Given information below:
(* ===== verification/Regex.v ===== *)
(** * Regular expressions of the language

    The part of ECMAScript's RegExp that the plugins use, as the standard defines it: a
    pattern is a matcher in continuation-passing style, so alternatives are tried from left
    to right and a quantifier backtracks.  [matches_at] is one attempt at a position,
    [replace_all] is String.prototype.replace with a global pattern and a callback,
    [parse_alternatives] reads the source of a pattern that is a disjunction of literal
    texts. *)

From Stdlib Require Import ZArith Lia List Bool.
From S2P Require Import Prelude Js.
Import ListNotations.
#[local] Open Scope Z_scope.

(** One-character matchers. *)
Inductive atom : Type :=
| Lit (c : Z)                   (* the character *)
| NoneOf (cs : list Z)           (* [^...] *)
| Dot                           (* . *)
| Space                         (* \s *)
| OneOf (cs : list Z).             (* [...] *)

Inductive regex : Type :=
| Empty
| Atom (a : atom)
| Seq (r1 r2 : regex)
| Alt (r1 r2 : regex)
| Star (a : atom)               (* a*, greedy *)
| LazyStar (a : atom)           (* a*? *)
| Group (n : nat) (r : regex)   (* the n-th capture *)
| Look (r : regex)              (* (?=r) *)
| Begin                         (* ^ *)
| End.                          (* $ *)

(** [Canonicalize] for the i flag.  It is exact on ASCII and on the characters of the
    patterns it is used with: the only other character there that shares its upper case
    with a second character is U+24C2 (with U+24DC). *)
Definition canonicalize (c : Z) : Z :=
  if (97 <=? c) && (c <=? 122) then c - 32
  else if c =? 0x24DC then 0x24C2 else c.
(* ===== verification/Classie.v ===== *)
(** * Classes of elements (classie)

    src/src/qt/res/assets/plugins/classie/classie.js: whether an element has a class, adding,
    removing and toggling it.  An element is the text of its [className].  Where the browser
    has no [classList], the functions work by a pattern; the theorems show that this is the
    work on the list of the words in the text ([split_words]), where a word ends at any white
    space of the language.  The pattern is built from the name itself: [plain] names have no
    white space and no character that is special in a pattern.  [elem.classList] is the
    browser's: a [token_list] with the laws [token_list_laws], which are what the DOM standard
    says of it - an ordered set of the words between ASCII white space, which every change
    writes back with single spaces. *)

From Stdlib Require Import String ZArith Lia List Bool.
From S2P Require Import Prelude Js Regex.
Import ListNotations.
#[local] Open Scope Z_scope.

Module Classie.

(** ** The functions *)

(** [a+] *)
Definition plus (a : atom) : regex := Seq (Atom a) (Star a).

(** [new RegExp("(^|\\s+)" + className + "(\\s+|$)")] *)
Definition classReg (className : list Z) : regex :=
  sequence [Group 1 (Alt Begin (plus Space)); text className; Group 2 (Alt (plus Space) End)].

(** The three functions that depend on the browser, on the [className] of an element. *)
Record functions : Type := mkFunctions {
  hasClass : list Z -> list Z -> bool;
  addClass : list Z -> list Z -> list Z;
  removeClass : list Z -> list Z -> list Z
}.

Definition hasClass_pattern (elem c : list Z) : bool := test (classReg c) elem.

Definition addClass_pattern (elem c : list Z) : list Z :=
  if negb (hasClass_pattern elem c) then elem ++ [32] ++ c else elem.

Definition removeClass_pattern (elem c : list Z) : list Z := replace_first (classReg c) (fun _ _ => [32]) elem.

Definition by_pattern : functions := mkFunctions hasClass_pattern addClass_pattern removeClass_pattern.

(** [elem.classList], a DOMTokenList, on the [className] of an element. *)
Record token_list : Type := mkTokenList {
  contains : list Z -> list Z -> bool;
  add : list Z -> list Z -> list Z;
  remove : list Z -> list Z -> list Z
}.

Definition by_classList (l : token_list) : functions :=
  mkFunctions (fun elem c => contains l elem c) (fun elem c => add l elem c) (fun elem c => remove l elem c).

(** The choice when the script is loaded: [classList] is the browser's, if it has one. *)
Definition choose (classList : option token_list) : functions :=
  match classList with
  | Some native => by_classList native
  | None => by_pattern
  end.

Definition toggleClass (f : functions) (elem c : list Z) : list Z :=
  (if hasClass f elem c then removeClass f else addClass f) elem c.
End of Given information.
● **Exercise description**:
In the listing, find every line with the word "that" and return it.

● **Answer box**:
    The part of ECMAScript's RegExp that the plugins use, as the standard defines it: a
    [parse_alternatives] reads the source of a pattern that is a disjunction of literal
    patterns it is used with: the only other character there that shares its upper case
    has no [classList], the functions work by a pattern; the theorems show that this is the
    white space and no character that is special in a pattern.  [elem.classList] is the
(** The three functions that depend on the browser, on the [className] of an element. *)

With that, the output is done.